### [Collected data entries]
Definition set_labels (l : StrMap) (m : ObjectMeta) : ObjectMeta :=
  {| m_Name := m_Name m; m_Namespace := m_Namespace m; m_UID := m_UID m; m_Labels := l;
     m_Annotations := m_Annotations m; m_Finalizers := m_Finalizers m; m_OwnerUIDs := m_OwnerUIDs m;
     m_DeletionTimestamp := m_DeletionTimestamp m; m_CreationTimestamp := m_CreationTimestamp m;
     m_Generation := m_Generation m |}.
Definition set_finalizers (f : list string) (m : ObjectMeta) : ObjectMeta :=
  {| m_Name := m_Name m; m_Namespace := m_Namespace m; m_UID := m_UID m; m_Labels := m_Labels m;
     m_Annotations := m_Annotations m; m_Finalizers := f; m_OwnerUIDs := m_OwnerUIDs m;
     m_DeletionTimestamp := m_DeletionTimestamp m; m_CreationTimestamp := m_CreationTimestamp m;
     m_Generation := m_Generation m |}.
Definition set_owners (o : list string) (m : ObjectMeta) : ObjectMeta :=
  {| m_Name := m_Name m; m_Namespace := m_Namespace m; m_UID := m_UID m; m_Labels := m_Labels m;
     m_Annotations := m_Annotations m; m_Finalizers := m_Finalizers m; m_OwnerUIDs := o;
     m_DeletionTimestamp := m_DeletionTimestamp m; m_CreationTimestamp := m_CreationTimestamp m;
     m_Generation := m_Generation m |}.

Definition set_annotations (a : StrMap) (m : ObjectMeta) : ObjectMeta :=
  {| m_Name := m_Name m; m_Namespace := m_Namespace m; m_UID := m_UID m; m_Labels := m_Labels m;
     m_Annotations := a; m_Finalizers := m_Finalizers m; m_OwnerUIDs := m_OwnerUIDs m;
     m_DeletionTimestamp := m_DeletionTimestamp m; m_CreationTimestamp := m_CreationTimestamp m;
     m_Generation := m_Generation m |}.

(** [obj.DeletionTimestamp.IsZero()] negated. *)
Definition deleting (m : ObjectMeta) : bool :=
  match m_DeletionTimestamp m with Some _ => true | None => false end.

Inductive ConditionStatus := CondTrue | CondFalse | CondUnknown.
#[export] Instance ConditionStatus_eq_dec : EqDecision ConditionStatus.
Proof. solve_decision. Defined.

Record Condition := {
  c_Type : string;
  c_Status : ConditionStatus;
  c_Reason : string;
  c_Message : string;
  c_ObservedGeneration : Z;
  c_LastTransitionTime : Z
}.
#[export] Instance Condition_eq_dec : EqDecision Condition.
Proof. solve_decision. Defined.

(** ** Core objects *)
Record Node := {
  n_Name : string;
  n_Labels : gmap string string;
  n_Unschedulable : bool;
  n_Conditions : list (string * string);
  n_Allocatable : ResourceList
}.
Record Pod := {
  p_NodeName : string;
  p_Phase : string;
  p_Containers : list ResourceList
}.
Record Namespace := { ns_meta : ObjectMeta }.
Record Secret := { sec_meta : ObjectMeta; sec_Data : gmap string string }.
Record Event := { ev_LastTimestamp : Z; ev_Type : string; ev_Reason : string; ev_Message : string }.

### [What you are asked to do]
Each record above needs to be transcribed word for word.

### [Solution to this exercise]
Definition set_labels (l : StrMap) (m : ObjectMeta) : ObjectMeta :=
  {| m_Name := m_Name m; m_Namespace := m_Namespace m; m_UID := m_UID m; m_Labels := l;
     m_Annotations := m_Annotations m; m_Finalizers := m_Finalizers m; m_OwnerUIDs := m_OwnerUIDs m;
     m_DeletionTimestamp := m_DeletionTimestamp m; m_CreationTimestamp := m_CreationTimestamp m;
     m_Generation := m_Generation m |}.
Definition set_finalizers (f : list string) (m : ObjectMeta) : ObjectMeta :=
  {| m_Name := m_Name m; m_Namespace := m_Namespace m; m_UID := m_UID m; m_Labels := m_Labels m;
     m_Annotations := m_Annotations m; m_Finalizers := f; m_OwnerUIDs := m_OwnerUIDs m;
     m_DeletionTimestamp := m_DeletionTimestamp m; m_CreationTimestamp := m_CreationTimestamp m;
     m_Generation := m_Generation m |}.
Definition set_owners (o : list string) (m : ObjectMeta) : ObjectMeta :=
  {| m_Name := m_Name m; m_Namespace := m_Namespace m; m_UID := m_UID m; m_Labels := m_Labels m;
     m_Annotations := m_Annotations m; m_Finalizers := m_Finalizers m; m_OwnerUIDs := o;
     m_DeletionTimestamp := m_DeletionTimestamp m; m_CreationTimestamp := m_CreationTimestamp m;
     m_Generation := m_Generation m |}.

Definition set_annotations (a : StrMap) (m : ObjectMeta) : ObjectMeta :=
  {| m_Name := m_Name m; m_Namespace := m_Namespace m; m_UID := m_UID m; m_Labels := m_Labels m;
     m_Annotations := a; m_Finalizers := m_Finalizers m; m_OwnerUIDs := m_OwnerUIDs m;
     m_DeletionTimestamp := m_DeletionTimestamp m; m_CreationTimestamp := m_CreationTimestamp m;
     m_Generation := m_Generation m |}.

(** [obj.DeletionTimestamp.IsZero()] negated. *)
Definition deleting (m : ObjectMeta) : bool :=
  match m_DeletionTimestamp m with Some _ => true | None => false end.

Inductive ConditionStatus := CondTrue | CondFalse | CondUnknown.
#[export] Instance ConditionStatus_eq_dec : EqDecision ConditionStatus.
Proof. solve_decision. Defined.

Record Condition := {
  c_Type : string;
  c_Status : ConditionStatus;
  c_Reason : string;
  c_Message : string;
  c_ObservedGeneration : Z;
  c_LastTransitionTime : Z
}.
#[export] Instance Condition_eq_dec : EqDecision Condition.
Proof. solve_decision. Defined.

(** ** Core objects *)
Record Node := {
  n_Name : string;
  n_Labels : gmap string string;
  n_Unschedulable : bool;
  n_Conditions : list (string * string);
  n_Allocatable : ResourceList
}.
Record Pod := {
  p_NodeName : string;
  p_Phase : string;
  p_Containers : list ResourceList
}.
Record Namespace := { ns_meta : ObjectMeta }.
Record Secret := { sec_meta : ObjectMeta; sec_Data : gmap string string }.
Record Event := { ev_LastTimestamp : Z; ev_Type : string; ev_Reason : string; ev_Message : string }.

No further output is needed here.